Filed Pursuant to Rule 424(b)(5)
Registration No. 333-258497
PROSPECTUS SUPPLEMENT
(To Prospectus dated August 13, 2021)
Up to $75,000,000
Common Stock
This prospectus supplement is being filed to update, amend and supplement certain information in the sales prospectus of Pieris Pharmaceuticals, Inc. dated August 13, 2021 (including any documents incorporated by reference therein), or the Prior ATM Sales Prospectus. The Prior ATM Sales Prospectus will no longer be in effect as of the date of this prospectus supplement.
We previously entered into an Open Market Sale AgreementSM, or the Sales Agreement, with Jefferies LLC, or Jefferies, acting as sales agent, relating to our common stock, par value $0.001 per share, offered by the Prior ATM Sales Prospectus. On November 4, 2022, we entered into an amendment to the Sales Agreement. In accordance with the terms of the Sales Agreement, as amended, or the Amended Sales Agreement, under this prospectus supplement, we may now, through our sales agent, offer and sell from time to time shares of our common stock having an aggregate offering price of up to $75,000,000, exclusive of any amounts previously sold under the Sales Agreement. From August 2021 through November 2022, the Company issued and sold 7,112,130 shares under the Sales Agreement for gross proceeds of $33,610,121 and net proceeds of approximately $32.6 million, after deducting commissions to the sales agent on the shares sold and offering expenses.
Our common stock is listed on Nasdaq Capital Market under the symbol “PIRS.” The last reported sale price of our common stock on November 2, 2022 was $1.02 per share.
Sales of our common stock, if any, under this prospectus supplement and the accompanying prospectus may be made in sales deemed to be “at the market offerings” as defined in Rule 415(a)(4) under the Securities Act of 1933, as amended, or the Securities Act. Jefferies is not required to sell any specific number or dollar amount of securities, but subject to the terms and conditions of the Amended Sales Agreement, will act as sales agent on a best efforts basis and use commercially reasonable efforts consistent with its normal trading and sales practices, on mutually agreed terms between us and Jefferies. There is no arrangement for funds to be received in any escrow, trust or similar arrangement.

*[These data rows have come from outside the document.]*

Lemma lstrip_rstrip (s : string) :
  match s with
  | EmptyString => True
  | String c _ => PyStr.is_space c = false
  end ->
  PyStr.lstrip (PyStr.rstrip s) = PyStr.rstrip s.
Proof.
  destruct s as [|c s]; [done |]. intros Hc. cbn [PyStr.rstrip].
  destruct (PyStr.rstrip s); [| cbn [PyStr.lstrip]; by rewrite Hc].
  rewrite Hc. cbn [PyStr.lstrip]. by rewrite Hc.
Qed.

Lemma strip_idemp (s : string) : PyStr.strip (PyStr.strip s) = PyStr.strip s.
Proof.
  unfold PyStr.strip.
  rewrite (lstrip_rstrip (PyStr.lstrip s)) by apply lstrip_head.
  apply rstrip_idemp.
Qed.

(** X22.  Every title that the parser returns is stripped: it has no
    white space at its start or at its end. *)
Theorem parsed_titles_stripped (text : string) :
  Forall (fun e => PyStr.strip (fst e) = fst e) (parse_toc_text text).
Proof.
  unfold parse_toc_text. rewrite foldl_parse_toc_line. cbn [app].
  apply Forall_forall. intros e He.
  apply list_elem_of_join in He as (es & He & Hes).
  apply list_elem_of_fmap in Hes as (line & -> & _).
  unfold parse_toc_line in He.
  destruct (PyStr.is_empty _); [inversion He |].
  destruct (Re.re_match _ _ _); [| inversion He].
  destruct (PyStr.int _); [inversion He |].
  apply list_elem_of_singleton in He as ->. apply strip_idemp.
Qed.

(** *** Lines with Contenido *)

Lemma all_chars_app (p : ascii -> bool) (s t : string) :
  all_chars p (s ++ t)%string = all_chars p s && all_chars p t.
Proof.
  induction s as [|c s IH]; [done |].
  rewrite str_app_cons. cbn [all_chars]. by rewrite IH, andb_assoc.
Qed.

Lemma all_chars_impl (p q : ascii -> bool) (s : string) :
  (forall c, p c = true -> q c = true) ->
  all_chars p s = true -> all_chars q s = true.
Proof.
  intros Hpq. induction s as [|c s IH]; [done |]. cbn [all_chars].
  intros [Hc Hs]%andb_prop. by rewrite (Hpq c Hc), IH.
Qed.

Section GreedyComplete.
Context {A : Type} (p : ascii -> bool).

Lemma star_greedy_complete (pre s' : string) (k : string -> option A) :
  all_chars p pre = true ->
  is_Some (k s') ->
  is_Some (Re.star_greedy p (pre ++ s')%string k).
Proof.
  intros Hpre Hk. induction pre as [|c pre IH].
  - change (EmptyString ++ s')%string with s'.
    destruct s' as [|c s']; [done |]. cbn [Re.star_greedy].
    destruct (p c); [| done]. by destruct (Re.star_greedy p s' k).
  - cbn [all_chars] in Hpre. apply andb_prop in Hpre as [Hc Hpre].
    rewrite str_app_cons. cbn [Re.star_greedy]. rewrite Hc.
    destruct (IH Hpre) as [m ->]. by eexists.
Qed.
(** * Nuzlocke timeline page: a shallow embedding of [script.js]

    The page script renders a run's events grouped by episode, keeps the
    collapsed/expanded state of every episode section in [localStorage],
    and resolves permalinks of the form [#episode-5?spoiler=0].

    Conventions of the embedding.
    - A JavaScript string is a Rocq [string] (its bytes).  [toLowerCase]
      and the whitespace class [\s] are given on ASCII, which is what
      species names, event types and timestamps of the data files use.
    - An episode number is an integer ([Z]); the only other Number the
      script can manufacture for the collapsed set is [NaN].
    - [null]/[undefined]/absent fields are [None].
    - Host functions whose text is not part of the script ([JSON.parse],
      [JSON.stringify], [Number] on strings and objects, [localeCompare],
      [URLSearchParams]) are the fields of the class [Host]; what a proof
      uses of them is a hypothesis of its section.
    - The page is taken to have the elements the script looks up
      ([#timeline], the banner and the contents of every section), so the
      guards that return early without them are not represented; neither
      are scroll positions, measured heights and timers. *)

From Stdlib Require Import ZArith Lia List Ascii String Sorted Permutation.
From Stdlib Require Import DecimalString DecimalZ.
From stdpp Require Import base option list strings pretty gmap sets sorting.

Set Warnings "-register-all,-clear-no-such-hyp".

Local Open Scope string_scope.
Local Open Scope list_scope.
Local Open Scope Z_scope.

(** ** JavaScript string primitives used by the script *)

Module JSString.

Definition code (c : ascii) : N := N_of_ascii c.

Definition is_upper (c : ascii) : bool := ((65 <=? code c) && (code c <=? 90))%N.
Definition is_lower (c : ascii) : bool := ((97 <=? code c) && (code c <=? 122))%N.
Definition is_digit (c : ascii) : bool := ((48 <=? code c) && (code c <=? 57))%N.

(** [\s] on ASCII: TAB, LF, VT, FF, CR and SPACE. *)
Definition is_space (c : ascii) : bool :=
  (((9 <=? code c) && (code c <=? 13)) || (code c =? 32))%N.

Definition lower_char (c : ascii) : ascii :=
  if is_upper c then ascii_of_N (code c + 32) else c.

(** [s.toLowerCase()] *)
Definition toLowerCase (s : string) : string :=
  string_of_list_ascii (List.map lower_char (list_ascii_of_string s)).

Fixpoint drop_spaces (l : list ascii) : list ascii :=
  match l with
  | c :: l' => if is_space c then drop_spaces l' else l
  | [] => []
  end.

(** [s.trim()] *)
Definition trim (s : string) : string :=
  string_of_list_ascii
    (rev (drop_spaces (rev (drop_spaces (list_ascii_of_string s))))).

(** [s.replace(/['’]/g, "")]: U+0027, and U+2019 as its three bytes
    226, 128, 153. *)
Fixpoint strip_apostrophes (l : list ascii) : list ascii :=
  match l with
  | [] => []
  | c :: l' =>
      if (code c =? 39)%N then strip_apostrophes l'
      else
        match l' with
        | c2 :: c3 :: l'' =>
            if ((code c =? 226) && (code c2 =? 128) && (code c3 =? 153))%N
            then strip_apostrophes l''
            else c :: strip_apostrophes l'
        | _ => c :: strip_apostrophes l'
        end
  end.

(** [s.replace(/\s+/g, "-")]: [in_run] tells that the previous
    character belonged to the whitespace run already replaced. *)
Fixpoint hyphenate_from (in_run : bool) (l : list ascii) : list ascii :=
  match l with
  | [] => []
  | c :: l' =>
      if is_space c
      then (if in_run then hyphenate_from true l'
            else "-"%char :: hyphenate_from true l')
      else c :: hyphenate_from false l'
  end.

Definition hyphenate (l : list ascii) : list ascii := hyphenate_from false l.

(** The class [[a-z0-9\-]]. *)
Definition is_filename_char (c : ascii) : bool :=
  is_lower c || is_digit c || (code c =? 45)%N.

(** [s.replace(/[^a-z0-9\-]/g, "")] *)
Definition keep_filename_chars (l : list ascii) : list ascii :=
  List.filter is_filename_char l.

(** JavaScript truthiness of a possibly absent string. *)
Definition truthy (o : option string) : bool :=
  match o with
  | Some s => negb (String.eqb s "")
  | None => false
  end.

(** [o || d] for strings *)
Definition or_else (o : option string) (d : string) : string :=
  match o with
  | Some s => if String.eqb s "" then d else s
  | None => d
  end.

End JSString.

(** ** Configuration *)

Definition RUN_INDEX_PATH : string := "data/runs/index.json".
Definition RUNS_BASE_PATH : string := "data/runs/".
Definition SPRITES_PATH : string := "sprites/".
Definition BADGES_PATH : string := SPRITES_PATH +:+ "badges/".
Definition DEFAULT_RUN_ID : string := "run-02".
Definition COLLAPSED_KEY_PREFIX : string := "nuz_timeline_collapsed:".

(** ** Image file names *)

Definition normalizeName (s : string) : string :=
  string_of_list_ascii
    (JSString.keep_filename_chars
       (JSString.hyphenate
          (JSString.strip_apostrophes
             (list_ascii_of_string (JSString.trim (JSString.toLowerCase s)))))).

Definition speciesToFilename (name : option string) : option string :=
  if JSString.truthy name
  then match name with Some s => Some (normalizeName s) | None => None end
  else None.

Definition spriteUrlFor (species : option string) : option string :=
  let filename := speciesToFilename species in
  if JSString.truthy filename
  then match filename with
       | Some f => Some (SPRITES_PATH +:+ f +:+ ".png")
       | None => None
       end
  else None.

Definition badgeUrlFor (name : option string) : option string :=
  let filename := speciesToFilename name in
  if JSString.truthy filename
  then match filename with
       | Some f => Some (BADGES_PATH +:+ f +:+ ".png")
       | None => None
       end
  else None.

(** ** Numbers and JSON values *)

(** The Numbers that can reach the collapsed set: an integer episode
    number, or [NaN] (what [Number] makes of a non-numeric value). *)
Inductive jsnum : Type :=
  | Int (z : Z)
  | NaN.

#[global] Instance jsnum_eq_dec : EqDecision jsnum.
Proof. solve_decision. Defined.

#[global] Instance jsnum_countable : Countable jsnum :=
  inj_countable'
    (λ n, match n with Int z => Some z | NaN => None end)
    (λ o, match o with Some z => Int z | None => NaN end)
    (λ n, match n with Int _ => eq_refl | NaN => eq_refl end).

(** What [JSON.parse] can return. *)
Inductive jsval : Type :=
  | JNull
  | JBool (b : bool)
  | JNum (n : jsnum)
  | JStr (s : string)
  | JArr (items : list jsval)
  | JObj (fields : list (string * jsval)).

(** ** Host functions

    The browser functions the script calls.  [JSON_parse] answers [None]
    where [JSON.parse] throws a [SyntaxError]. *)
Class Host : Type := {
  JSON_parse : string → option jsval;
  JSON_stringify : jsval → string;
  (** [Number(s)] for a string, [Number(o)] for an array or object *)
  StringToNumber : string → jsnum;
  ObjectToNumber : jsval → jsnum;
  (** [a.localeCompare(b, undefined, {numeric: true})] *)
  localeCompare : string → string → Z;
  (** the entries of [new URLSearchParams(query)] *)
  URLSearchParams : string → list (string * string)
}.

(** ** Exceptions and [try]/[catch] *)

Inductive exn : Type :=
  | SyntaxError
  | QuotaExceededError.

Definition try_catch {A : Type} (body : exn + A) (handler : exn → A) : A :=
  match body with
  | inr a => a
  | inl e => handler e
  end.

(** ** [localStorage] *)

(** [writable = false] is a browser whose storage refuses writes (quota
    exhausted, storage disabled): [setItem] then throws. *)
Record Storage : Type := {
  items : gmap string string;
  writable : bool
}.

Definition getItem (st : Storage) (key : string) : option string :=
  items st !! key.

Definition setItem (st : Storage) (key value : string) : exn + Storage :=
  if writable st
  then inr {| items := <[key := value]> (items st); writable := writable st |}
  else inl QuotaExceededError.


Section Script.

Context {host : Host}.

(** [Number(x)] *)
Definition Number (x : jsval) : jsnum :=
  match x with
  | JNull => Int 0
  | JBool b => Int (if b then 1 else 0)
  | JNum n => n
  | JStr s => StringToNumber s
  | JArr _ | JObj _ => ObjectToNumber x
  end.

(** *** Collapsed localStorage map *)

Definition collapsedKey (runId : string) : string :=
  COLLAPSED_KEY_PREFIX +:+ runId.

(** The body of the [try] block of [loadCollapsedMap]. *)
Definition loadCollapsedMap_try (st : Storage) (runId : string)
  : exn + gset jsnum :=
  let raw := getItem st (collapsedKey runId) in
  if negb (JSString.truthy raw) then inr ∅
  else
    match JSON_parse (default "" raw) with
    | None => inl SyntaxError
    | Some (JArr arr) => inr (list_to_set (Number <$> arr))
    | Some _ => inr ∅
    end.

Definition loadCollapsedMap (st : Storage) (runId : string) : gset jsnum :=
  try_catch (loadCollapsedMap_try st runId) (λ _, ∅).

Definition saveCollapsedMap (st : Storage) (runId : string) (set : gset jsnum)
  : Storage :=
  let arr := elements set in
  try_catch
    (setItem st (collapsedKey runId) (JSON_stringify (JArr (JNum <$> arr))))
    (λ _, st).


(** *** Event records *)

(** [ev.special]: [true], a label, or an object with an optional [label]. *)
Inductive special : Type :=
  | SpecialTrue
  | SpecialString (label : string)
  | SpecialObject (label : option string).

(** The fields of an event record the timeline reads.  [ev_level] is
    [ev.pokemon?.level ?? ev.level]; [ev_failed] and [ev_illegal] say
    that one of the accepted boolean spellings of the flag is [true]. *)
Record event : Type := {
  ev_id : option string;
  ev_episode : option Z;
  ev_type : option string;
  ev_timestamp : option string;
  ev_date : option string;
  ev_notes : option string;
  ev_side : option string;
  ev_level : option Z;
  ev_nickname : option string;
  ev_failed : bool;
  ev_illegal : bool;
  ev_special : option special
}.

(** [(ev.type || "").toLowerCase()] *)
Definition typeOf (ev : event) : string :=
  JSString.toLowerCase (JSString.or_else (ev_type ev) "").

Jefferies will be entitled to compensation at a commission rate of 3.0% of the gross sales price per share of common stock sold under the Sales Agreement. In connection with the sale of shares of our common stock on our behalf, Jefferies will be deemed to be an “underwriter” within the meaning of the Securities Act and the compensation of Jefferies will be deemed to be underwriting commissions or discounts. We have also agreed to provide indemnification and contribution to Jefferies with respect to certain liabilities, including liabilities under the Securities Act or the Securities Exchange Act of 1934, as amended, or the Exchange Act. See “Plan of Distribution” beginning on page S-5 for additional information regarding the compensation to be paid to Jefferies.
Investing in our common stock involves risk. Before you make an investment in our shares, please read the section entitled “Risk Factors” beginning on page 52 of our Annual Report on Form 10-K filed with the Securities and Exchange Commission, or the SEC, on March 2, 2022, as updated by our subsequent Quarterly Reports on Form 10-Q filed and other filings with the SEC under the Securities Exchange Act of 1934, as amended, or the Exchange Act, which are incorporated herein by reference. Further, all information included in our Prior ATM Sales Prospectus is incorporated herein by reference.
Neither the SEC nor any state securities commission has approved or disapproved of these securities or determined if this prospectus supplement or the accompanying prospectus are truthful or complete. Any representation to the contrary is a criminal offense.
Jefferies
The date of this prospectus supplement is November 4, 2022.